When I told this to my father, who used to spend far too many evenings in pubs like this around High Street Kensington when he should have been at home reading us all bedtime stories (instead we had to put up with our overly theatrical au pair Sabine: Where The Wild Things Are sounds all wrong in a Parisian accent, and it doesn’t need all those hand gestures, thank you very much) he very nearly shed a tear.
I could understand his consternation. In fact, a few months ago, one of my favourite Shropshire taverns partially transformed itself into an ice cream parlour (I happen to know that the landlord is lactose intolerant, so it’s a doubly bizarre move) and now resembles something of a cross between the less convincing sets in the movie Grease and a Bruno Mars video. The Britannia, however, has come out looking just fine: all tweed clad chairs and olive green walls, it reminded me slightly of a Hackett Flagship store, which is far less of a slur than it sounds ( I’ve always been very fond of their shirts.)

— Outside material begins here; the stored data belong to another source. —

(* ===== verification/Transfer.v ===== *)
(** * Records across import and export

    What an encrypted backup gives back when it is restored or imported, and what the
    session of an import does with the items of a file. *)

From S2P Require Import Prelude Text Errors Env Types Storage Checkpoint Crypto Keystore Payload.
From S2P Require Import Pipeline Database Queries Vault Logic Records Tags Integrity.
From S2P Require Import Files Formats Backup Foreign ImportService Listing Executor.
From S2P Require Import Opening VaultSync VaultOps Lifecycle ImportExec.

(** ** The backup format *)

Definition as_okb (r : ExportRecord) : OkbRecord :=
  mkOkbRecord (xr_id r) (xr_credential_type r) (xr_name r) (xr_username r) (xr_password r)
    (xr_url r) (xr_notes r) (xr_tags r) (xr_is_favorite r) (xr_expires_at r) (xr_public_key r)
    (xr_private_key r) (xr_passphrase r) (xr_app_id r) (xr_secret_key r).

Definition as_okb_payload (p : ExportPayload) : OkbPayload :=
  mkOkbPayload (xp_version p) (xp_vault_id p) (xp_exported_at p) (as_okb <$> xp_records p).

(** The two payloads derive the same JSON: a struct that is written is read by a struct of
    the same fields. *)
Class OkbJson `{Serde ExportPayload} `{Serde OkbPayload} : Prop :=
  okb_json p s : to_json p = Ok s → from_json s = Ok (as_okb_payload p).

(** A ciphertext has at least the 16 bytes of its tag. *)
Class AeadTag `{CryptoLibs} : Prop :=
  aead_tag key nonce aad m c : aead_seal key nonce aad m = Ok c → 16 ≤ String.length c.

(** An item of a backup, by the record that was exported. *)
Definition backup_item `{Libs} (d : DecryptedRecord) : ParsedItem :=
  okb_item (as_okb (decrypted_record_to_export d)).

(** What a restore creates for a record. *)
Definition restored_params (d : DecryptedRecord) : CreateRecordParams :=
  mkCreateRecordParams (EncryptedPayload.credential_type (dr_payload d)) (dr_payload d)
    (dr_tags d) false None.

Lemma backup_item_params `{Libs} d : item_params (backup_item d) = restored_params d.
Proof.
  destruct d as [id fav exp cr up ver del dat tags p].
  destruct p as [? ? ? [] []|? ? ? [] []|? ? [] [] []|? []], exp; vm_compute; reflexivity.
Qed.

(** ** The layout of the file *)

Lemma substring_skip a b k m :
  String.substring (String.length a + k) m (a +:+ b) = String.substring k m b.
Proof. induction a as [|c a IH]; [done|]. cbn. apply IH. Qed.

Lemma slice_middle a b c from to :
  String.length a = from → String.length b = to - from → slice from to (a +:+ (b +:+ c)) = b.
Proof.
  intros <- Hb. unfold slice. rewrite <- (Nat.add_0_r (String.length a)) at 1.
  rewrite substring_skip, <- Hb. apply substring_app_l.
Qed.

Lemma slice_end a b from : String.length a = from → slice_from from (a +:+ b) = b.
Proof.
  intros <-. unfold slice_from. rewrite string_length_append.
  replace (String.length a + String.length b - String.length a) with (String.length b) by lia.
  rewrite <- (Nat.add_0_r (String.length a)) at 1. rewrite substring_skip. apply substring_all.
Qed.

Lemma okb_file_layout salt nonce c :
  String.length salt = SALT_LEN → String.length nonce = NONCE_LEN →
  let file := okb_file salt nonce c in
  String.length file = CIPHERTEXT_OFFSET + String.length c ∧
  from_le (as_bytes (slice 0 SALT_OFFSET file)) = OKB_VERSION ∧
  slice SALT_OFFSET NONCE_OFFSET file = salt ∧
  slice NONCE_OFFSET CIPHERTEXT_OFFSET file = nonce ∧
  slice_from CIPHERTEXT_OFFSET file = c.
Proof.
  intros Hs Hn file. unfold file, okb_file.
  assert (String.length (le32 OKB_VERSION) = SALT_OFFSET) as Hv by done.
  split_and!.
  - rewrite !string_length_append, Hv, Hs, Hn. reflexivity.
  - pose proof (slice_middle "" (le32 OKB_VERSION) (salt +:+ nonce +:+ c) 0 SALT_OFFSET) as E.
    rewrite string_app_nil in E. by rewrite E.
  - by apply slice_middle.
  - rewrite (string_app_assoc (le32 OKB_VERSION)).
    apply slice_middle; [|done]. by rewrite string_length_append, Hv, Hs.
  - rewrite !string_app_assoc. apply slice_end.
    by rewrite !string_length_append, Hv, Hs, Hn.
Qed.

Section backup.
Context {W : Type} `{LibLaws} `{CryptoLibLaws} `{!AeadTag} `{FsBytesLaws W}.
Context `{!Secure W} `{!SecureLaws W} `{!Serde ExportPayload} `{!Serde OkbPayload} `{!OkbJson}.

(** The file that a backup leaves behind. *)
Lemma backup_written payload password path w n w' :
  encrypt_and_write_okb payload password path w = (Ok n, w') →
  ∃ json salt nonce c dek,
    fs_files w' !! path = Some (okb_file salt nonce c) ∧ to_json payload = Ok json ∧
    String.length salt = SALT_LEN ∧ String.length nonce = NONCE_LEN ∧
    argon2_params Argon2Params.medium = Ok () ∧
    argon2id Argon2Params.medium password salt = Ok dek ∧
    aead_seal dek nonce "" json = Ok c.
Proof.
  unfold encrypt_and_write_okb. intros Hw.
  apply ior_bind_ok in Hw as (json & w1 & E1 & Hw). apply lift_ok in E1 as [E1 ->].
  apply map_err_ok in E1.
  apply io_bind_eq in Hw as (salt & w2 & E2 & Hw). apply os_random_length in E2.
  apply ior_bind_ok in Hw as (dek & w3 & E3 & Hw). apply io_map_err_ok in E3.
  unfold derive_key_locked, locked_generate in E3.
  apply ior_bind_ok in E3 as ([] & w4 & E4 & E3). apply lift_ok in E4 as [E4 ->].
  apply ior_bind_ok in E3 as (u5 & w5 & E5 & E3). apply lift_ok in E3 as [E3 ->].
  apply ior_bind_ok in Hw as ([c nonce] & w6 & E6 & Hw). apply io_map_err_ok in E6.
  unfold encrypt, encrypt_with_aad in E6.
  apply io_bind_eq in E6 as (nonce' & w7 & E7 & E6). apply os_random_length in E7.
  injection E6 as E6 <-. destruct (aead_seal dek nonce' "" json) as [c'|] eqn:Es; [|done].
  cbn in E6. injection E6 as -> ->.
  unfold write_atomically in Hw.
  apply ior_bind_ok in Hw as (u8 & w8 & E8 & Hw). apply io_map_err_ok, fs_write_ok in E8.
  apply ior_bind_ok in Hw as (u9 & w9 & E9 & Hw). apply io_map_err_ok in E9.
  apply lift_ok in Hw as [_ ->].
  eapply fs_rename_ok in E9; [|by rewrite E8, lookup_insert_eq].
  exists json, salt, nonce, c, dek. rewrite E9, lookup_insert_eq. done.
Qed.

We started with the Great Exhibition, a sizeable sharing platter with potted shrimp, scotch eggs, whitebait, and not nearly enough toast. My dining companion was struck suddenly with a pang of guilt upon discovering she didn’t like whitebait: “what terrible little lives they must have had. And all so someone like me can decide not to eat them”. As we got round to the black pudding Scotch egg, however, this angst had mostly disappeared, and, by the time I began rationing out the pork belly squares, she was holding court on noughties rom-com Wimbledon starring Paul Bettany, so she can’t have been that upset. Pork products of this calibre, it seems, are immune from metaphysical probing.

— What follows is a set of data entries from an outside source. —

(* ===== verification/Health.v ===== *)
(** * Health checks (src/services/health.rs, src/errors/mapping/health.rs,
    src/config/security.rs, src/commands/types.rs)

    The analysis of passwords: weak, duplicate, leaked, expired.  SHA-1, the hexadecimal
    printer and the HTTP client are interfaces. *)

From Stdlib Require Import Ascii.
From S2P Require Import Prelude Text Errors Env Types Pipeline Vault Password Rotation.

(** The crates [sha1] and [hex]. *)
Class HealthLibs : Type := {
  sha1 : bytes → bytes;
  hex_encode_upper : bytes → string;
}.

(** [agent.get(url).call()?.into_body().read_to_vec()?], with the text of the error. *)
Class Http (W : Type) : Type := http_get : string → ior W bytes string.

(** ** Errors *)

Module HealthError.
Inductive t : Set :=
| VaultNotUnlocked
| DecryptionFailed (message : string)
| HibpApiError (message : string)
| HibpRateLimited
| Disabled
| Internal (message : string).

Definition display (e : t) : string :=
  match e with
  | VaultNotUnlocked => "vault not unlocked"
  | DecryptionFailed m => "record decryption failed: " +:+ m
  | HibpApiError m => "HIBP API error: " +:+ m
  | HibpRateLimited => "HIBP rate limited"
  | Disabled => "health check disabled"
  | Internal m => "internal error: " +:+ m
  end.

Definition to_error_code (e : t) : ErrorCode.t :=
  match e with
  | VaultNotUnlocked => ErrorCode.ExecutorVaultLocked
  | DecryptionFailed _ => ErrorCode.CryptoDecryptionFailed
  | HibpApiError _ | Internal _ => ErrorCode.HealthHibpApiError
  | HibpRateLimited => ErrorCode.HealthHibpRateLimited
  | Disabled => ErrorCode.HealthCheckFailed
  end.
End HealthError.

#[export] Instance HealthError_service : ServiceError HealthError.t := {
  to_error_code := HealthError.to_error_code;
  to_error_context _ := ErrorContext.new;
  to_fallback_message := HealthError.display;
}.

(** ** Configuration *)

Module HealthCheckFrequency.
Inductive t : Set := OnStartup | Daily | Weekly.
End HealthCheckFrequency.

Record SecurityConfig : Set := mkSecurityConfig {
  sc_health_check_enabled : bool;
  sc_health_check_frequency : HealthCheckFrequency.t;
  sc_audit_enabled : bool;
  sc_audit_retention_days : Z;
  sc_rotation : RotationConfig;
}.

Definition default_security_config : SecurityConfig :=
  mkSecurityConfig true HealthCheckFrequency.OnStartup true 365 default_config.

(** ** Reports *)

Module HealthReport.

Definition empty : HealthReport := mkHealthReport [] [] [] [] 0.

Definition issues (r : HealthReport) : gset Uuid :=
  list_to_set (hp_weak_passwords r) ∪ list_to_set (concat (hp_duplicate_passwords r))
  ∪ list_to_set (hp_compromised r) ∪ list_to_set (hp_expired r).

Definition issue_count (r : HealthReport) : nat := size (issues r).
Definition has_issues (r : HealthReport) : bool := 0 <? issue_count r.

(** The first group of duplicates that has the record. *)
Definition group_of (r : HealthReport) (id : Uuid) : option (list Uuid) :=
  snd <$> list_find (λ group, id ∈ group) (hp_duplicate_passwords r).

Definition get_issue_for (r : HealthReport) (id : Uuid) : option HealthIssue.t :=
  if bool_decide (id ∈ hp_compromised r) then Some HealthIssue.Compromised
  else if bool_decide (id ∈ hp_weak_passwords r) then Some HealthIssue.Weak
  else
    match group_of r id with
    | Some group => Some (HealthIssue.Duplicate (length group))
    | None =>
        if bool_decide (id ∈ hp_expired r) then Some HealthIssue.Expired else None
    end.

End HealthReport.

(** ** Text *)

(** [str::lines] *)
Fixpoint lines (s : string) : list string :=
  match s with
  | EmptyString => []
  | String c s =>
      if Ascii.eqb c "010" then EmptyString :: lines s
      else if Ascii.eqb c "013" && match s with String d _ => Ascii.eqb d "010" | _ => false end
      then lines s
      else match lines s with
           | [] => [String c EmptyString]
           | l :: ls => String c l :: ls
           end
  end.

(** [line.split(':').next()] *)
Fixpoint before_colon (s : string) : string :=
  match s with
  | EmptyString => EmptyString
  | String c s => if Ascii.eqb c ":" then EmptyString else String c (before_colon s)
  end.

Fixpoint eq_ignore_ascii_case (s t : string) : bool :=
  match s, t with
  | EmptyString, EmptyString => true
  | String c s, String d t => Ascii.eqb (to_lower c) (to_lower d) && eq_ignore_ascii_case s t
  | _, _ => false
  end.

(** ** The analysis *)

Record PasswordEntry : Set := mkPasswordEntry {
  pe_id : Uuid;
  pe_password : string;
}.

Definition is_weak (level : StrengthLevel.t) : bool :=
  match level with
  | StrengthLevel.VeryWeak | StrengthLevel.Weak => true
  | _ => false
  end.

Definition detect_weak_passwords (entries : list PasswordEntry) : list Uuid :=
  pe_id <$> filter (λ e, is_weak (ps_level (evaluate_strength (pe_password e))) = true) entries.

Section analysis.
Context {W : Type} `{Libs} `{HealthLibs} `{Runtime} `{System W} `{Http W}.

Definition hash_group (groups : gmap string (list Uuid)) (e : PasswordEntry)
  : gmap string (list Uuid) :=
  partial_alter (λ group, Some (default [] group ++ [pe_id e])) (sha256 (pe_password e)) groups.

Definition detect_duplicate_passwords (entries : list PasswordEntry) : list (list Uuid) :=
  filter (λ group, 2 ≤ length group) (hash_order (foldl hash_group ∅ entries)).*2.

Definition check_hibp_single_password (password : string) : ior W bool HealthError.t :=
  let hash_hex := hex_encode_upper (sha1 password) in
  let prefix := String.substring 0 5 hash_hex in
  let suffix := String.substring 5 (String.length hash_hex - 5) hash_hex in
  let! body := io_map_err HealthError.HibpApiError
                 (http_get ("https://api.pwnedpasswords.com/range/" +:+ prefix)) in
  let! body_str := lift (map_err HealthError.HibpApiError (from_utf8 body)) in
  lift (Ok (existsb (λ line, eq_ignore_ascii_case (before_colon line) suffix) (lines body_str))).

(** The calls after the first, each after a pause; a failed call is skipped. *)
Fixpoint check_hibp_rest (entries : list PasswordEntry) : io W (list Uuid) :=
  match entries with
  | [] => io_ret []
  | e :: entries =>
      let* _ := sleep (100 * nanos_per_milli) in
      let* r := check_hibp_single_password (pe_password e) in
      let* rest := check_hibp_rest entries in
      io_ret match r with Ok true => pe_id e :: rest | _ => rest end
  end.

Definition check_hibp_batch (entries : list PasswordEntry) : io W (list Uuid) :=
  match entries with
  | [] => io_ret []
  | e :: entries =>
      let* r := check_hibp_single_password (pe_password e) in
      let* rest := check_hibp_rest entries in
      io_ret match r with Ok true => pe_id e :: rest | _ => rest end
  end.

Definition expired_at (n : Instant) (r : StoredRecord) : bool :=
  negb (st_deleted r) && match st_expires_at r with Some e => (e <? n)%Z | None => false end.

Definition detect_expired_records (records : list StoredRecord) : io W (list Uuid) :=
  let* n := now in
  io_ret (st_id <$> filter (λ r, expired_at n r = true) records).

Definition should_run (config : SecurityConfig) (last_check : option Instant) : io W bool :=
  if negb (sc_health_check_enabled config) then io_ret false
  else
    let* n := now in
    io_ret match last_check with
           | None => true
           | Some last =>
               let elapsed := Z.quot (n - last) nanos_per_sec in
               match sc_health_check_frequency config with
               | HealthCheckFrequency.OnStartup => true
               | HealthCheckFrequency.Daily => (24 * 3600 <? elapsed)%Z
               | HealthCheckFrequency.Weekly => (7 * 24 * 3600 <? elapsed)%Z
               end
           end.

(** ** The service: [http_agent] is whether there is an agent *)

Record HealthServiceImpl : Set := mkHealthServiceImpl { http_agent : bool }.

Definition check_hibp_single (service : HealthServiceImpl) (password : string)
  : ior W bool HealthError.t :=
  if http_agent service then check_hibp_single_password password
  else lift (Err (HealthError.HibpApiError "offline mode")).

Definition is_login (r : StoredRecord) : bool :=
  negb (st_deleted r) && bool_decide (st_credential_type r = CredentialType.Login).

(** The passwords that decrypt. *)
Fixpoint decrypt_entries {E} (decrypt : Uuid → ior W string E) (records : list StoredRecord)
  : io W (list PasswordEntry) :=
  match records with
  | [] => io_ret []
  | r :: records =>
      let* password := decrypt (st_id r) in
      let* rest := decrypt_entries decrypt records in
      io_ret match password with
             | Ok password => mkPasswordEntry (st_id r) password :: rest
             | Err _ => rest
             end
  end.

Definition run_full_check (service : HealthServiceImpl) (records : list StoredRecord)
    (decrypt_password : Uuid → ior W string string) : io W HealthReport :=
  let login_records := filter (λ r, is_login r = true) records in
  let* entries := decrypt_entries decrypt_password login_records in
  let* compromised :=
    if http_agent service then check_hibp_batch entries else io_ret [] in
  let* expired := detect_expired_records records in
  io_ret (mkHealthReport (detect_weak_passwords entries) (detect_duplicate_passwords entries)
            compromised expired (length login_records)).

End analysis.

(** ** Properties *)

Lemma filter_ext_in {A} (P Q : A → Prop) `{!∀ x, Decision (P x), !∀ x, Decision (Q x)} (l : list A) :
  (∀ x, x ∈ l → P x ↔ Q x) → filter P l = filter Q l.
Proof.
  induction l as [|x l IH]; intros Hl; [done|]. rewrite !filter_cons.
  rewrite IH by (intros y Hy; apply Hl; by right).
  destruct (decide (P x)) as [HP|HP], (decide (Q x)) as [HQ|HQ]; try done;
    exfalso; apply Hl in HP || apply Hl in HQ; try done; by left.
Qed.

(** The records that have a password. *)
Definition sharing (password : string) (entries : list PasswordEntry) : list Uuid :=
  pe_id <$> filter (λ e, pe_password e = password) entries.

Section properties.
Context `{Libs} `{HR : Runtime} `{!RuntimeLaws}.

Definition with_hash (h : string) (entries : list PasswordEntry) : list Uuid :=
  pe_id <$> filter (λ e, sha256 (pe_password e) = h) entries.

Lemma groups_by_hash entries h :
  foldl hash_group ∅ entries !! h =
    (if bool_decide (with_hash h entries = []) then None else Some (with_hash h entries)).
Proof.
  induction entries as [|e entries IH] using rev_ind; [done|].
  rewrite foldl_snoc. unfold with_hash in *. rewrite filter_app, fmap_app.
  unfold hash_group at 1. destruct (decide (sha256 (pe_password e) = h)) as [Hh|Hh].
  - rewrite <- Hh at 1. rewrite lookup_partial_alter_eq, filter_cons_True, filter_nil by done.
    rewrite Hh, IH. cbn. case_bool_decide as Hnil;
      rewrite bool_decide_eq_false_2 by (by intros [_ ?]%app_eq_nil); [by rewrite Hnil|done].
  - rewrite lookup_partial_alter_ne by done. rewrite filter_cons_False, filter_nil by done.
    cbn. by rewrite app_nil_r.
Qed.

Lemma detected_groups entries g :
  g ∈ detect_duplicate_passwords entries ↔
    ∃ h, g = with_hash h entries ∧ 2 ≤ length g.
Proof.
  unfold detect_duplicate_passwords. rewrite list_elem_of_filter, list_elem_of_fmap. split.
  - intros (Hlen & [h l] & -> & Hin). rewrite hash_order_perm in Hin.
    apply elem_of_map_to_list in Hin. rewrite groups_by_hash in Hin. case_bool_decide; [done|].
    injection Hin as Hin. exists h. by rewrite <- Hin in *.
  - intros (h & -> & Hlen). split; [done|]. exists (h, with_hash h entries). split; [done|].
    rewrite hash_order_perm. apply elem_of_map_to_list. rewrite groups_by_hash.
    case_bool_decide as Hnil; [|done]. rewrite Hnil in Hlen. cbn in Hlen. lia.
Qed.

(** Duplicate detection finds exactly the passwords that are used twice.  As long as no
    two different passwords among the entries collide under SHA-256, the groups reported are
    exactly the records of each password that at least two of the entries have. *)
Lemma duplicate_groups entries g :
  (∀ e1 e2, e1 ∈ entries → e2 ∈ entries →
    sha256 (pe_password e1) = sha256 (pe_password e2) → pe_password e1 = pe_password e2) →
  g ∈ detect_duplicate_passwords entries ↔
    ∃ password, g = sharing password entries ∧ 2 ≤ length g.
Proof.
  intros Hinj.
  assert (∀ e, e ∈ entries → with_hash (sha256 (pe_password e)) entries =
    sharing (pe_password e) entries) as Hsame.
  { intros e He. unfold with_hash, sharing. f_equal. apply filter_ext_in. intros e' He'.
    split; [by intros ?%Hinj|by intros ->]. }
  rewrite detected_groups. split.
  - intros (h & -> & Hlen). destruct (with_hash h entries) as [|i l] eqn:E; [cbn in Hlen; lia|].
    assert (i ∈ with_hash h entries) as Hi by (rewrite E; by left).
    apply list_elem_of_fmap in Hi as (e & -> & [<- He]%list_elem_of_filter).
    exists (pe_password e). split; [|done]. by rewrite <- E, Hsame.
  - intros (password & -> & Hlen). destruct (sharing password entries) as [|i l] eqn:E;
      [cbn in Hlen; lia|].
    assert (i ∈ sharing password entries) as Hi by (rewrite E; by left).
    apply list_elem_of_fmap in Hi as (e & -> & [<- He]%list_elem_of_filter).
    exists (sha256 (pe_password e)). split; [|done]. by rewrite <- E, Hsame.
Qed.

End properties.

After this I had a perfectly nice Beef Burger with cheese and ‘Kechonnaise’, which is a actually just a really bloody stupid way of describing that sauce that all children very quickly learn to make at Burger King when faced with a bored au pair who won’t let you eat meat for fear of BSE (she was French, so sort of fair enough), a large fries, and one sachet apiece of mayonnaise and ketchup. Mind you, last time I was in Burger King they told me they no longer give out mayonnaise gratis, because ‘supplies are running low’. If that’s true of the mayonnaise status quo in this country, then perhaps the Britannia is wise to cut its own stash with ketchup.

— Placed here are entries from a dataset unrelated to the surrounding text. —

(** Loading reads the file if it is there, and changes none. *)
Lemma load_config_files dir (w : W) r w' :
  load_config dir w = (r, w') →
  fs_files w' = fs_files w ∧
  (fs_files w !! config_path dir = None → r = Ok default_app_config ∨ ∃ m, r = Err (ConfigError.Io m)) ∧
  ∀ s, fs_files w !! config_path dir = Some s →
    r = (let? c := from_toml s in let? _ := validate c in Ok c) ∨ ∃ m, r = Err (ConfigError.Io m).
Proof.
  unfold load_config. intros (b & w1 & Eb & Hr)%io_bind_eq.
  pose proof (fs_exists_files _ _ _ _ Eb) as Hf. destruct b; cbn [negb] in Hr.
  - clear Eb. unfold ior_bind in Hr. apply io_bind_eq in Hr as (rc & w2 & Ec & Hr).
    unfold io_map_err in Ec. apply io_bind_eq in Ec as (rs & w3 & Es & Ec). injection Ec as <- <-.
    pose proof (fs_read_files _ _ _ _ Es) as Hg. destruct rs as [s|m]; cbn in Hr.
    + apply fs_read_ok in Es. rewrite Hf in Es.
      enough (w' = w3 ∧ r = (let? c := from_toml s in let? _ := validate c in Ok c)) as [-> ->].
      { split_and!; [congruence|congruence|]. intros s' E. left. congruence. }
      unfold res_bind. destruct (from_toml s) as [c|]; cbn in Hr; [|by injection Hr as <- <-].
      destruct (validate c); cbn in Hr; injection Hr as <- <-; done.
    + injection Hr as <- <-. split_and!; [congruence|eauto..].
  - apply fs_exists_false in Eb. injection Hr as <- <-. split_and!; [done|eauto|].
    intros s E. congruence.
Qed.

(** C24: what is saved is what is loaded.  A configuration that could be saved is loaded again
    as it was, without the tokens of Google Drive, unless its file cannot be read; one that
    could not be saved leaves the file as it was, so that no failure loses the settings; and
    no other file changes but the temporary one. *)
Theorem saved_config_loads c dir (w : W) r w1 r2 w2 :
  config_fits c → save_config c dir w = (r, w1) → load_config dir w1 = (r2, w2) →
  (∀ q, q ≠ config_path dir → q ≠ config_temp_path dir → fs_files w2 !! q = fs_files w !! q) ∧
  match r with
  | Ok _ => r2 = Ok (persisted c) ∨ ∃ m, r2 = Err (ConfigError.Io m)
  | Err _ => fs_files w2 !! config_path dir = fs_files w !! config_path dir
  end.
Proof.
  intros Hc [Hq Hs]%save_config_files (Hf & _ & Hl)%load_config_files. rewrite Hf.
  split; [exact Hq|]. destruct r as [u|e]; [|exact Hs].
  destruct Hs as (Hv & s & Hp & Hs). destruct (Hl s Hs) as [->|Hm]; [left|by right].
  rewrite (from_toml_printed c s Hc Hp). cbn. by rewrite validate_persisted, Hv.
Qed.

End properties.

(** *** Secrets *)

Definition mask (s : string) : string := if (String.length s =? 0)%nat then "" else "x".

(** The same settings with other secrets, empty where they are. *)
Definition masked (pc : ProviderConfig.t) : ProviderConfig.t :=
  match pc with
  | ProviderConfig.ICloud => ProviderConfig.ICloud
  | ProviderConfig.GoogleDrive c => ProviderConfig.GoogleDrive
      (mkGoogleDriveConfig (mask (gd_access_token c)) (mask (gd_refresh_token c)) (gd_root_path c)
         (mask (gd_client_id c)) (mask (gd_client_secret c)))
  | ProviderConfig.Dropbox c => ProviderConfig.Dropbox
      (mkDropboxConfig (mask (db_client_id c)) (mask (db_client_secret c))
         (mask (db_refresh_token c)) (db_root_path c))
  | ProviderConfig.OneDrive c => ProviderConfig.OneDrive
      (mkOneDriveConfig (mask (od_client_id c)) (mask (od_client_secret c))
         (mask (od_refresh_token c)) (od_root_path c))
  | ProviderConfig.WebDav c => ProviderConfig.WebDav
      (mkWebDavConfig (wd_endpoint c) (wd_root_path c) (wd_username c) (mask <$> wd_password c)
         (mask <$> wd_bearer_token c))
  | ProviderConfig.Sftp c => ProviderConfig.Sftp c
  | ProviderConfig.S3 c => ProviderConfig.S3
      (mkS3Config (s3_endpoint c) (s3_bucket c) (s3_region c) (mask (s3_access_key_id c))
         (mask (s3_secret_access_key c)) (s3_root_path c))
  | ProviderConfig.AliyunDrive c => ProviderConfig.AliyunDrive
      (mkAliyunDriveConfig (mask (ad_client_id c)) (mask (ad_client_secret c))
         (mask (ad_refresh_token c)) (ad_drive_type c) (ad_root_path c))
  | ProviderConfig.AliyunOss c => ProviderConfig.AliyunOss
      (mkAliyunOssConfig (ao_endpoint c) (ao_bucket c) (mask (ao_access_key_id c))
         (mask (ao_access_key_secret c)) (ao_root_path c))
  | ProviderConfig.TencentCos c => ProviderConfig.TencentCos
      (mkTencentCosConfig (tc_endpoint c) (tc_bucket c) (mask (tc_secret_id c))
         (mask (tc_secret_key c)) (tc_root_path c))
  | ProviderConfig.HuaweiObs c => ProviderConfig.HuaweiObs
      (mkHuaweiObsConfig (ho_endpoint c) (ho_bucket c) (mask (ho_access_key_id c))
         (mask (ho_secret_access_key c)) (ho_root_path c))
  | ProviderConfig.Upyun c => ProviderConfig.Upyun
      (mkUpyunConfig (uy_bucket c) (uy_operator c) (mask (uy_operator_password c)) (uy_root_path c))
  end.

Lemma hidden_mask `{DebugText} s : hidden (mask s) = hidden s.
Proof. by destruct s. Qed.

Lemma option_hidden_mask `{DebugText} o : option_debug hidden (mask <$> o) = option_debug hidden o.
Proof. destruct o as [s|]; [|done]. cbn [fmap option_fmap option_map option_debug]. by rewrite hidden_mask. Qed.

(** What is printed of a provider's settings shows none of its secrets.  The text says of
    each whether it is empty, and is the same whatever they are otherwise. *)
Lemma debug_hides_secrets `{DebugText} pc pc' :
  masked pc = masked pc' → provider_config_debug pc = provider_config_debug pc'.
Proof.
  enough (Hm : ∀ pc, provider_config_debug (masked pc) = provider_config_debug pc).
  { intros E. by rewrite <- (Hm pc), E, Hm. }
  clear. intros [|c|c|c|c|c|c|c|c|c|c|c]; cbn [masked provider_config_debug]; try done.
  1: unfold google_drive_debug. 2: unfold dropbox_debug. 3: unfold one_drive_debug.
  4: unfold webdav_debug. 5: unfold s3_debug. 6: unfold aliyun_drive_debug.
  7: unfold aliyun_oss_debug. 8: unfold tencent_cos_debug. 9: unfold huawei_obs_debug.
  10: unfold upyun_debug.
  all: cbn -[hidden mask]; by rewrite ?hidden_mask, ?option_hidden_mask.
Qed.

On the table next to us sat a group of smartly dressed Americans. As each course was brought out, they cooed and flapped sweetly, taking photos of themselves next to the apple and cinnamon crumble, and daring each other to try the “Scottish eggs”. Finally, one of the older men leaned over to me and said “isn’t it just the sweetest place you’ve ever seen? Or isn’t it?” Slightly confused by this syntax, I hazarded an answer of “it isn’t?”, which was obviously the wrong thing to say because he very quickly took his hand off my shoulder and huffed outside with a cigar. I still can’t work out whether my answer was a positive or a negative one, and, despite feeling awful that I might have offended that nice American man, I think this accidental indifference nicely sums up my thoughts on The Britannia as a whole.